Jorge Carrión además presenta un prólogo excepcional donde hace un repaso brevísimo sobre la historia de la crónica; sus orígenes como un medio de documentación de la conquista durante aquel extraño tiempo en que eran redactadas por sacerdotes guiados por deidades intangibles, hasta la crónica contemporánea, una suerte de rama inclasificable de la literatura y el periodismo que busca petrificar estéticamente los momentos importantes de la historia del mundo, pero cuyo origen, sin duda alguna, se da en América Latina, probablemente en el instante en que Rodolfo Walsh decide dejar de jugar ajedrez en un café de la clase media para reportar un fusilamiento extrajudicial. Ese Rodolfo Walsh que, como Javier Valdez Cárdenas, sería acribillado por perseguir la verdad.

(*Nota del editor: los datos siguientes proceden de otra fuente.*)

(** * Weather dashboard (app.py): a shallow embedding and its properties

    The development follows [app.py] function by function:
    - [format_unix_time]           (app.py, lines 38-43)
    - [create_forecast_dataframe]  (app.py, lines 45-69)
    - [get_weather_data]           (app.py, lines 16-36) and the
      [st.cache_data(ttl=600)] decorator in front of it (line 15)
    - the two uses of [str.capitalize] (lines 55 and 125).

    Python exceptions are values of [exn]; a computation that may raise
    has type [result A].  The library calls the program makes
    ([datetime], [pandas], [requests], [st.cache_data]) are modelled by
    the definitions of the modules [Py], [Pd], [Requests] and [St]. *)

From Stdlib Require Import ZArith QArith Qminmax String Ascii Lia Sorted.
From stdpp Require Import base option list sorting gmap strings.

Open Scope Z_scope.

(** ** Exceptions and fallible computations *)

Inductive exn : Type :=
  | KeyError (key : string)
  | ValueError
  | OverflowError
  | OutOfBoundsTimedelta
  | JSONDecodeError
  | AttributeError
  | IndexError.

Inductive result (A : Type) : Type :=
  | Ok (a : A)
  | Raise (e : exn).

Arguments Ok {A} a.
Arguments Raise {A} e.

#[global] Instance result_ret : MRet result := fun A a => Ok a.
#[global] Instance result_bind : MBind result := fun A B f m =>
  match m with
  | Ok a => f a
  | Raise e => Raise e
  end.

(** [mapM] over [result]: the first exception, in list order, wins. *)
Fixpoint traverse {A B : Type} (f : A -> result B) (l : list A) : result (list B) :=
  match l with
  | [] => Ok []
  | a :: l' => b ← f a; bs ← traverse f l'; Ok (b :: bs)
  end.

(** ** The parts of [datetime] and [str] the program uses *)

Module Py.

(** A [datetime] is represented by the number of seconds between
    1970-01-01T00:00:00 and its wall-clock reading, a [date] by the
    number of days since 1970-01-01 (that is [date.toordinal() - 719163]);
    equality and order of dates are those of the day numbers. *)
Definition datetime := Z.
Definition date := Z.

(** 0001-01-01T00:00:00 and 9999-12-31T23:59:59: [datetime.min] and
    [datetime.max] at second resolution. *)
Definition MINSECONDS : Z := -62135596800.
Definition MAXSECONDS : Z := 253402300799.

Definition representable (wall : Z) : bool :=
  (MINSECONDS <=? wall) && (wall <=? MAXSECONDS).

(** [datetime.utcfromtimestamp(ts)], [ts] an integer: the year must lie
    in 1..9999.  (Far beyond these years the platform refuses the
    timestamp before the year is looked at, with [OverflowError] or
    [OSError]; the model raises [ValueError] there too.) *)
Definition utcfromtimestamp (ts : Z) : result datetime :=
  if representable ts then Ok ts else Raise ValueError.

(** [datetime.fromtimestamp(ts)] with no [tz] argument: the naive local
    time of the host.  [tz ts] is the UTC offset, in seconds, that the
    host's time zone has at the instant [ts].  (The model accepts every
    local wall time of the years 1..9999.  The interpreter also looks one
    day back, to detect a repeated hour, and so refuses the first day of
    year 1 as well; far beyond these years the platform raises
    [OverflowError] or [OSError].) *)
Definition fromtimestamp (tz : Z -> Z) (ts : Z) : result datetime :=
  let wall := ts + tz ts in
  if representable wall then Ok wall else Raise ValueError.

(** [dt.date()] *)
Definition date_of (dt : datetime) : date := dt / 86400.

(** [dt + td] for a [timedelta] of [td] whole seconds. *)
Definition add_seconds (dt : datetime) (td : Z) : result datetime :=
  if representable (dt + td) then Ok (dt + td) else Raise OverflowError.

Definition digit (d : Z) : ascii := ascii_of_nat (48 + Z.to_nat d).

(** ['%02d'] for a number below 100 *)
Definition two_digits (n : Z) : string :=
  String (digit (n / 10)) (String (digit (n mod 10)) EmptyString).

Definition hour (dt : datetime) : Z := (dt mod 86400) / 3600.
Definition minute (dt : datetime) : Z := ((dt mod 86400) mod 3600) / 60.
Definition second (dt : datetime) : Z := (dt mod 86400) mod 60.

(** [dt.strftime('%H:%M:%S')] *)
Definition strftime_HMS (dt : datetime) : string :=
  two_digits (hour dt) +:+ ":" +:+ two_digits (minute dt) +:+ ":" +:+ two_digits (second dt).

(** [str.upper] and [str.lower] on one character; bytes outside the
    ASCII letters are left as they are (the model is exact on ASCII
    text, which is what the provider sends without a [lang] parameter). *)
Definition upper_char (c : ascii) : ascii :=
  let n := nat_of_ascii c in
  if ((97 <=? n) && (n <=? 122))%nat then ascii_of_nat (n - 32) else c.

Definition lower_char (c : ascii) : ascii :=
  let n := nat_of_ascii c in
  if ((65 <=? n) && (n <=? 90))%nat then ascii_of_nat (n + 32) else c.

Fixpoint lower (s : string) : string :=
  match s with
  | EmptyString => EmptyString
  | String c s' => String (lower_char c) (lower s')
  end.

(** [str.capitalize()] *)
Definition capitalize (s : string) : string :=
  match s with
  | EmptyString => EmptyString
  | String c s' => String (upper_char c) (lower s')
  end.

End Py.

(** ** The parts of [pandas] the program uses *)

Module Pd.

Parafraseando a Caparrós, existen dos tipos de periódicos: los que se leen por los datos y los que se leen por placer. Estas crónicas, en definitiva, entran en la segunda categoría, pese a que no carecen de rigor informativo.
Son autores consagrados, acreedores de plumas híbridas que, como dijo Villoro, escribieron piezas que nos remiten a la ecléctica composición de un ornitorrinco. Dicha alegoría es desglosada por Carrión en el prefacio: “Porque de la novela extrae la condición subjetiva, la capacidad de narrar desde el mundo de los personajes y crear una ilusión de vida para situar al lector en el centro de los hechos; del reportaje, los datos inmodificables; del cuento, el sentido dramático en espacio corto y la sugerencia de que la realidad ocurre para contar un relato deliberado, con un final que lo justifica; de la entrevista, los diálogos; y del teatro moderno, la forma de montarlos; del teatro grecolatino, la polifonía de testigos, los parlamentos entendidos como debate: la voz del proscenio”.
Dentro de este panorama en el que la literatura da un vuelco burdo hacia la autoficción, en un intento de volver apología la vida cotidiana, los textos reunidos en Crónicas Ejemplares son un duro golpe de realidad. Junto con su diccionario de autores, el libro configura un gran peldaño para visualizar lo que hoy en día es definido “como narrativa de no ficción” en América Latina.